By whipping up anti-Muslim communalism, Modi and Shah are seeking to mobilize the BJP’s Hindu supremacist base as shock troops, and to channel the social tensions produced by rapacious social inequality and a rapidly deteriorating economy behind reaction, so as to intimidate and split the working class.
The BJP government has responded to the anti-CAA protests with repression and rabid communalist denunciations of the opposition. Yesterday, Modi, who as the state’s chief minister incited and presided over the 2002 anti-Muslim Gujarat pogrom, cynically tweeted that the “violent protests” against his government are “deeply distressing.”
The Supreme Court, predictably, sided with the government and its repression. Chief Justice S.A. Bobde said the court would refuse to even hear pleas relating to the police’s assault on JMI campus until the “violence” stops.

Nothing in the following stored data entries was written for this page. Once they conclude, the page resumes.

(* ===== verification/Dsn.v ===== *)
(** Enhanced status codes (RFC 3463): dsn_util.c (src/src/global).

    A string is its characters before the terminator. A read at the terminator gives 0,
    and a read after it is undefined. *)

From S2P Require Export Prelude.

(** ** Operations *)

Definition DSN_DIGS1 : Z := 1.
Definition DSN_DIGS2 : Z := 3.
Definition DSN_DIGS3 : Z := 3.
Definition DSN_LEN : Z := DSN_DIGS1 + 1 + DSN_DIGS2 + 1 + DSN_DIGS3.

(** The length of the status code at the beginning of [text], or zero. *)
Definition dsn_valid (text : bytes) : nat :=
  if negb ((cp text 0 =? "2"%ch) || (cp text 0 =? "4"%ch) || (cp text 0 =? "5"%ch)) || negb (cp text 1 =? "."%ch) then O
  else
    let c2 := drop 2 text in
    let len := strspn ISDIGIT c2 in
    if (len <? 1)%nat || (DSN_DIGS2 <? Z.of_nat len) || negb (cp c2 len =? "."%ch) then O
    else
      let c3 := drop (len + 1) c2 in
      let len3 := strspn ISDIGIT c3 in
      if (len3 <? 1)%nat || (DSN_DIGS3 <? Z.of_nat len3) || (negb (cp c3 len3 =? 0) && negb (ISSPACE (cp c3 len3))) then O
      else (2 + len + 1 + len3)%nat.

(** [while (ISSPACE(cp[0])) cp++;] from position [i] *)
Definition skip_space (text : bytes) (i : nat) : outcome nat :=
  if (i <=? length text)%nat then Ret (i + strspn ISSPACE (drop i text))%nat else Undef.

(** The status code and the free text. *)
Definition dsn_split (def_dsn text : bytes) : outcome (bytes * bytes) :=
  i ← skip_space text 0;
  let len := dsn_valid (drop i text) in
  '(status, i) ← (if (0 <? len)%nat then Ret (take len (drop i text), (i + len + 1)%nat)
                  else
                    let len := dsn_valid def_dsn in
                    if (0 <? len)%nat then Ret (take len def_dsn, i) else Panic);
  i ← skip_space text i;
  Ret (status, drop i text).

Definition dsn_prepend (def_dsn text : bytes) : outcome bytes :=
  '(status, text) ← dsn_split def_dsn text;
  Ret (status ++ [" "%ch] ++ text).

(** ** Status codes *)

Definition digits (n : Z) (d : bytes) : Prop := forallb ISDIGIT d = true /\ (1 <= length d)%nat /\ Z.of_nat (length d) <= n.
Definition status_code (s : bytes) : Prop := exists c d2 d3, s = c :: "."%ch :: d2 ++ "."%ch :: d3 /\
  (c = "2"%ch \/ c = "4"%ch \/ c = "5"%ch) /\ digits DSN_DIGS2 d2 /\ digits DSN_DIGS3 d3.
Definition at_boundary (rest : bytes) : Prop := match rest with [] => True | c :: _ => ISSPACE c = true end.

Lemma status_code_length s : status_code s -> (5 <= length s)%nat /\ Z.of_nat (length s) <= DSN_LEN.
Proof.
  intros (c & d2 & d3 & -> & _ & (_ & L2 & U2) & (_ & L3 & U3)). cbn. rewrite length_app. cbn.
  unfold DSN_LEN, DSN_DIGS1, DSN_DIGS2, DSN_DIGS3 in *. lia.
Qed.

Lemma strspn_app_stop p (d r : bytes) : forallb p d = true -> match r with [] => True | c :: _ => p c = false end ->
  strspn p (d ++ r) = length d.
Proof.
  intros Hd Hr. induction d as [|c d IH]; cbn in *.
  - destruct r as [|c r]; [done|]. cbn. by rewrite Hr.
  - apply andb_prop in Hd as [-> Hd]. by rewrite IH.
Qed.

Lemma cp_app_length (d r : bytes) : cp (d ++ r) (length d) = cp r 0.
Proof. unfold cp. rewrite app_nth2 by lia. by rewrite Nat.sub_diag. Qed.

Lemma dot_not_digit : ISDIGIT "."%ch = false.
Proof. done. Qed.
Lemma space_not_digit c : ISSPACE c = true -> ISDIGIT c = false.
Proof. unfold ISSPACE, ISDIGIT, in_range. intros H. zcases; cbn in *; try lia; done. Qed.

Lemma dsn_valid_code s rest : status_code s -> at_boundary rest -> dsn_valid (s ++ rest) = length s.
Proof.
  intros (c & d2 & d3 & -> & Hc & (D2 & L2 & U2) & (D3 & L3 & U3)) Hr. unfold dsn_valid.
  assert (Hc' : ((c =? "2"%ch) || (c =? "4"%ch) || (c =? "5"%ch)) = true).
  { destruct Hc as [->|[->| ->]]; reflexivity. }
  change (cp _ 0) with c at 1 2 3. change (cp _ 1) with ("."%ch). rewrite Hc', Z.eqb_refl. cbn [negb orb].
  change (drop 2 _) with ((d2 ++ "."%ch :: d3) ++ rest). rewrite <- app_assoc.
  rewrite (strspn_app_stop _ d2) by done. rewrite cp_app_length. change (cp (("."%ch :: d3) ++ rest) 0) with ("."%ch). rewrite Z.eqb_refl.
  replace (length d2 <? 1)%nat with false by (symmetry; by apply Nat.ltb_ge).
  replace (DSN_DIGS2 <? Z.of_nat (length d2)) with false by (symmetry; by apply Z.ltb_ge). cbn [negb orb].
  rewrite drop_app_ge by lia. replace (length d2 + 1 - length d2)%nat with 1%nat by lia.
  change (drop 1 (("."%ch :: d3) ++ rest)) with (d3 ++ rest). rewrite (strspn_app_stop _ d3); [|done|].
  2:{ destruct rest as [|x rest]; [done|]. by apply space_not_digit. }
  rewrite cp_app_length.
  replace (length d3 <? 1)%nat with false by (symmetry; by apply Nat.ltb_ge).
  replace (DSN_DIGS3 <? Z.of_nat (length d3)) with false by (symmetry; by apply Z.ltb_ge).
  assert (Hb : negb (cp rest 0 =? 0) && negb (ISSPACE (cp rest 0)) = false).
  { destruct rest as [|x rest]; [done|]. cbn -[ISSPACE]. rewrite Hr. by rewrite andb_false_r. }
  rewrite Hb. cbn. rewrite length_app. cbn. lia.
Qed.

Lemma dsn_valid_inv text n : Forall is_cchar text -> dsn_valid text = n -> (0 < n)%nat -> exists s rest, text = s ++ rest /\ status_code s /\
  at_boundary rest /\ n = length s.
Proof.
  intros Hch E Hn. unfold dsn_valid in E.
  destruct (negb ((cp text 0 =? "2"%ch) || _ || _) || _) eqn:E1 in E; [lia|].
  apply orb_false_elim in E1 as [E1 E1']. apply negb_false_iff in E1, E1'.
  destruct text as [|c [|dot text]]; [done|done|]. cbn -[Z.eqb] in E1, E1'. apply Z.eqb_eq in E1' as ->.
  cbn [drop] in E. rewrite drop_0 in E. set (l2 := strspn ISDIGIT text) in *.
  destruct ((l2 <? 1)%nat || (DSN_DIGS2 <? Z.of_nat l2) || _) eqn:E2 in E; [lia|].
  apply orb_false_elim in E2 as [[E2a E2b]%orb_false_elim E2c]. apply negb_false_iff, Z.eqb_eq in E2c.
  set (d2 := take l2 text). set (r2 := drop l2 text).
  assert (Ht : text = d2 ++ r2) by (symmetry; apply take_drop).
  assert (Ll2 : length d2 = l2) by (unfold d2; rewrite length_take; pose proof (strspn_le ISDIGIT text); lia).
  assert (Hr2 : exists r, r2 = "."%ch :: r).
  { destruct r2 as [|x r] eqn:Er.
    - unfold cp in E2c. rewrite nth_overflow in E2c; [done|]. rewrite Ht, app_nil_r. lia.
    - exists r. f_equal. rewrite Ht, <- Ll2, cp_app_length in E2c. done. }
  destruct Hr2 as [r Er2].
  assert (Edrop : drop (l2 + 1) text = r).
  { rewrite Ht, <- Ll2, drop_app_ge by lia. replace (length d2 + 1 - length d2)%nat with 1%nat by lia. by rewrite Er2. }
  rewrite Edrop in E. set (l3 := strspn ISDIGIT r) in *.
  destruct ((l3 <? 1)%nat || (DSN_DIGS3 <? Z.of_nat l3) || _) eqn:E3 in E; [lia|].
  apply orb_false_elim in E3 as [[E3a E3b]%orb_false_elim E3c].
  set (d3 := take l3 r). assert (Ll3 : length d3 = l3) by (unfold d3; rewrite length_take; pose proof (strspn_le ISDIGIT r); lia).
  exists (c :: "."%ch :: d2 ++ "."%ch :: d3), (drop l3 r). split; [|split; [|split]].
  - rewrite Ht, Er2. cbn. rewrite <- app_assoc. cbn. unfold d3. by rewrite take_drop.
  - exists c, d2, d3. split; [done|]. split.
    { apply orb_prop in E1 as [[?|?]%orb_prop|?]; [left|right; left|right; right]; by apply Z.eqb_eq. }
    split; (split; [apply strspn_take|]); rewrite ?Ll2, ?Ll3; [split; [by apply Nat.ltb_ge in E2a|by apply Z.ltb_ge in E2b]|].
    split; [by apply Nat.ltb_ge in E3a|by apply Z.ltb_ge in E3b].
  - assert (Er : r = d3 ++ drop l3 r) by (unfold d3; by rewrite take_drop).
    assert (Hch' : Forall is_cchar (drop l3 r)).
    { apply Forall_drop. rewrite <- Edrop. apply Forall_drop. by inversion Hch as [|? ? _ H']; inversion H'. }
    destruct (drop l3 r) as [|x rest] eqn:Ed; [done|]. cbn. rewrite Er, <- Ll3, cp_app_length in E3c. cbn -[ISSPACE] in E3c.
    inversion Hch' as [|? ? Hx _]. unfold is_cchar in Hx. destruct (x =? 0) eqn:Ex; [lia|]. cbn in E3c. by apply negb_false_iff in E3c.
  - rewrite <- E. cbn. rewrite length_app. cbn. lia.
Qed.

(** ** Splitting *)

Lemma skip_space_ok text i : (i <= length text)%nat -> skip_space text i = Ret (i + strspn ISSPACE (drop i text))%nat.
Proof. intros H. unfold skip_space. by rewrite (proj2 (Nat.leb_le _ _)). Qed.

Definition no_leading_space (t : bytes) : Prop := match t with [] => True | c :: _ => ISSPACE c = false end.

Lemma strspn_zero p t : match t with [] => True | c :: _ => p c = false end -> strspn p t = O.
Proof. destruct t as [|c t]; [done|]. cbn. by intros ->. Qed.

Lemma code_head s : status_code s -> exists c r, s = c :: r /\ ISSPACE c = false.
Proof. intros (c & d2 & d3 & -> & Hc & _). eexists c, _. split; [done|]. by destruct Hc as [->|[->| ->]]. Qed.

(** White space, a status code, and the rest. *)
Lemma dsn_split_code def_dsn ws s rest : forallb ISSPACE ws = true -> status_code s -> at_boundary rest ->
  dsn_split def_dsn (ws ++ s ++ rest) =
    match rest with [] => Undef | _ :: t => Ret (s, drop (strspn ISSPACE t) t) end.
Proof.
  intros Hw Hs Hr. unfold dsn_split. rewrite skip_space_ok by lia. cbn [mbind outcome_bind]. rewrite drop_0.
  destruct (code_head s Hs) as (c & s' & Es & Hc).
  assert (Esp : strspn ISSPACE (ws ++ s ++ rest) = length ws) by (apply strspn_app_stop; [done|]; by rewrite Es).
  rewrite Esp. cbn [Nat.add]. rewrite drop_app_length, dsn_valid_code by done.
  pose proof (status_code_length s Hs) as [Hl _]. rewrite (proj2 (Nat.ltb_lt 0 (length s))) by lia.
  cbn [mbind outcome_bind]. rewrite take_app_length. unfold skip_space. rewrite !length_app.
  destruct rest as [|x t].
  - rewrite (proj2 (Nat.leb_gt _ _)); [done|]. cbn. lia.
  - rewrite (proj2 (Nat.leb_le _ _)) by (cbn; lia). cbn [mbind outcome_bind].
    assert (Ed : forall k, drop (length ws + length s + 1 + k) (ws ++ s ++ x :: t) = drop k t).
    { intros k. rewrite app_assoc, drop_app_ge by (rewrite length_app; lia). rewrite length_app.
      replace (length ws + length s + 1 + k - (length ws + length s))%nat with (S k) by lia. done. }
    pose proof (Ed 0%nat) as E0. rewrite Nat.add_0_r, drop_0 in E0. by rewrite E0, Ed.
Qed.

(** White space and free text. *)
Lemma dsn_split_text def_dsn ws t : forallb ISSPACE ws = true -> no_leading_space t -> dsn_valid t = O ->
  dsn_split def_dsn (ws ++ t) =
    if (0 <? dsn_valid def_dsn)%nat then Ret (take (dsn_valid def_dsn) def_dsn, t) else Panic.
Proof.
  intros Hw Ht Hv. unfold dsn_split. rewrite skip_space_ok by lia. cbn [mbind outcome_bind]. rewrite drop_0.
  assert (Esp : strspn ISSPACE (ws ++ t) = length ws) by (apply strspn_app_stop; done).
  rewrite Esp. cbn [Nat.add]. rewrite drop_app_length, Hv. cbn [Nat.ltb Nat.leb]. case_match; [|done].
  cbn [mbind outcome_bind]. rewrite skip_space_ok by (rewrite length_app; lia). rewrite drop_app_length, strspn_zero by done.
  cbn [mbind outcome_bind]. by rewrite Nat.add_0_r, drop_app_length.
Qed.

Lemma spaces_split text : exists ws t, text = ws ++ t /\ forallb ISSPACE ws = true /\ no_leading_space t.
Proof.
  exists (take (strspn ISSPACE text) text), (drop (strspn ISSPACE text) text). rewrite take_drop. split; [done|].
  split; [apply strspn_take|]. destruct (drop _ text) as [|c r] eqn:E; [done|]. by apply (strspn_drop ISSPACE text c r).
Qed.

(** Only text that is a status code and nothing else is read past its end. *)
Definition bare_code (text : bytes) : Prop := exists ws s, text = ws ++ s /\ forallb ISSPACE ws = true /\ status_code s.

(** C40: [dsn_split] with a valid default stays inside its input and does not panic, unless the
    text is a status code that nothing follows: then the white space after the code is looked
    for beyond the terminator of the string. *)
Theorem dsn_split_safe def_dsn text : Forall is_cchar text -> Forall is_cchar def_dsn -> dsn_valid def_dsn <> O ->
  (dsn_split def_dsn text = Undef <-> bare_code text) /\
  (~ bare_code text -> exists status t, dsn_split def_dsn text = Ret (status, t) /\ status_code status /\ no_leading_space t).
Proof.
  intros Hch Hdch Hd. destruct (spaces_split text) as (ws & t & -> & Hw & Ht).
  assert (Hcht : Forall is_cchar t) by (by apply Forall_app in Hch as [_ ?]).
  destruct (dsn_valid t) as [|n] eqn:Ev.
  - rewrite (dsn_split_text _ _ _ Hw Ht Ev). rewrite (proj2 (Nat.ltb_lt 0 (dsn_valid def_dsn))) by lia.
    assert (Hnb : ~ bare_code (ws ++ t)).
    { intros (ws' & s & E & Hw' & Hs). destruct (code_head s Hs) as (c & s' & Es & Hc).
      assert (E1 : length ws' = length ws).
      { rewrite <- (strspn_app_stop ISSPACE ws' s), <- (strspn_app_stop ISSPACE ws t); [by rewrite E|done|done|done|by rewrite Es]. }
      apply app_inj_1 in E as [_ E]; [|done]. subst t. pose proof (dsn_valid_code s [] Hs I) as Ev'. rewrite app_nil_r, Ev in Ev'.
      pose proof (status_code_length s Hs). lia. }
    split; [split; [done|intros; by destruct Hnb]|]. intros _. eexists _, _. split; [done|]. split; [|done].
    destruct (dsn_valid_inv def_dsn (dsn_valid def_dsn)) as (s & r & E & Hs & _ & En); [done|done|lia|].
    rewrite En, E, take_app_length. done.
  - destruct (dsn_valid_inv t (S n)) as (s & r & -> & Hs & Hr & En); [done|done|lia|].
    rewrite dsn_split_code by done. destruct r as [|x r].
    + rewrite app_nil_r. split; [split; [|done]|]; [intros _; by exists ws, s|]. intros Hnb. destruct Hnb. by exists ws, s.
    + assert (Hnb : ~ bare_code (ws ++ s ++ x :: r)).
      { intros (ws' & s' & E & Hw' & Hs'). pose proof (dsn_split_code def_dsn ws' s' [] Hw' Hs' I) as E'. rewrite app_nil_r, <- E in E'.
        by rewrite dsn_split_code in E'. }
      split; [split; [done|intros; by destruct Hnb]|]. intros _. eexists _, _. split; [done|]. split; [done|].
      destruct (drop (strspn ISSPACE r) r) as [|y q] eqn:Eq; [done|]. by apply (strspn_drop ISSPACE r y q).
Qed.

Lemma dsn_split_safe_witness : dsn_split (str "4.7.1") (str " 5.7.1") = Undef /\
  dsn_split (str "4.7.1") (str "go away") = Ret (str "4.7.1", str "go away").
Proof.
  split; [|reflexivity].
  apply (dsn_split_safe (str "4.7.1") (str " 5.7.1")); [repeat constructor|repeat constructor|done|].
  exists [32], (str "5.7.1"). split; [done|]. split; [done|]. exists "5"%ch, [55], [49]. split; [done|].
  split; [by right; right|]. by vm_compute.
Defined.

(** What [dsn_prepend] makes splits into the same status code and text, whatever the
    default; in particular when the text is empty. *)
Theorem dsn_split_prepend def_dsn text r other : Forall is_cchar text -> Forall is_cchar def_dsn ->
  dsn_prepend def_dsn text = Ret r -> exists status t, dsn_split def_dsn text = Ret (status, t) /\
    r = status ++ [" "%ch] ++ t /\ dsn_split other r = Ret (status, t).
Proof.
  intros Hch Hdch Hp. unfold dsn_prepend in Hp. destruct (dsn_split def_dsn text) as [[status t]| |] eqn:E; [|done..].
  cbn [mbind outcome_bind] in Hp. injection Hp as <-. exists status, t. split; [done|]. split; [done|].
  assert (Hg : status_code status /\ no_leading_space t).
  { destruct (spaces_split text) as (ws & t0 & -> & Hw & Ht). assert (Hcht : Forall is_cchar t0) by (by apply Forall_app in Hch as [_ ?]).
    destruct (dsn_valid t0) as [|n] eqn:Ev.
    - rewrite (dsn_split_text _ _ _ Hw Ht Ev) in E. destruct (0 <? dsn_valid def_dsn)%nat eqn:El; [|done]. apply Nat.ltb_lt in El. injection E as <- <-.
      split; [|done]. destruct (dsn_valid_inv def_dsn (dsn_valid def_dsn)) as (s & q & E & Hs & _ & En); [done|done|lia|].
      rewrite En, E, take_app_length. done.
    - destruct (dsn_valid_inv t0 (S n)) as (s & q & -> & Hs & Hr & En); [done|done|lia|]. rewrite dsn_split_code in E by done.
      destruct q as [|x q]; [done|]. injection E as <- <-. split; [done|].
      destruct (drop (strspn ISSPACE q) q) as [|y z] eqn:Eq; [done|]. by apply (strspn_drop ISSPACE q y z). }
  destruct Hg as [Hs Ht]. pose proof (dsn_split_code other [] status (" "%ch :: t) eq_refl Hs eq_refl) as E2. cbn [app] in E2 |- *.
  rewrite E2. by rewrite strspn_zero.
Qed.

Lemma dsn_split_prepend_witness : exists status t, dsn_split (str "4.7.1") (str "5.1.1 x") = Ret (status, t) /\
  str "5.1.1 x" = status ++ [" "%ch] ++ t /\ dsn_split [] (str "5.1.1 x") = Ret (status, t).
Proof. apply (dsn_split_prepend (str "4.7.1") (str "5.1.1 x")); [repeat constructor|repeat constructor|reflexivity]. Defined.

In India, as around the world, extreme right forces, backed by powerful sections of the bourgeoisie and the military-intelligence apparatus, have been able to exploit mass anger over the austerity, antidemocratic and militarist policies implemented by the liberal and “left” establishment parties.
The Stalinist parties—the Communist Party of India (Marxist) and Communist Party of India—their Left Front, and their union affiliates, respectively the CITU and AITUC, have systematically suppressed the class struggle. This included, in the name of “opposing the Hindu right” propping up a succession of governments, most of them Congress Party-led, from 1989 to 2008, that implemented neoliberal reform, massively expanded India’s military, and pursued closer ties to Washington.
Today, under conditions where there is burgeoning mass opposition to the BJP, the Stalinists point to the crimes of the Hindu supremacists only so as to shackle the working class to the Congress, a parade of right-wing caste-ist and ethno-regional chauvinist parties, and the putrefying institutions of the capitalist state. This includes promoting the Supreme Court as a bulwark of “democratic” India.
The Congress, likewise trumpeted by the Stalinists as a democratic-secular force, has a notorious record of conniving with the Hindu right, stretching back to the Partition and beyond. Last month, with the Stalinists’ support, it formed a coalition government in Maharashtra, India’s second most populous state, under the leadership of the Shiv Sena, a Hindu supremacist party that was long the BJP’s closest ally.
Workers and youth in India must learn the lessons of the 1930s. The bourgeoisie’s turn to ultra-nationalism, fascism and authoritarianism can only be combated through the independent political mobilization of the working class against the capitalist elite and all its political representatives and in the struggle for workers’ power.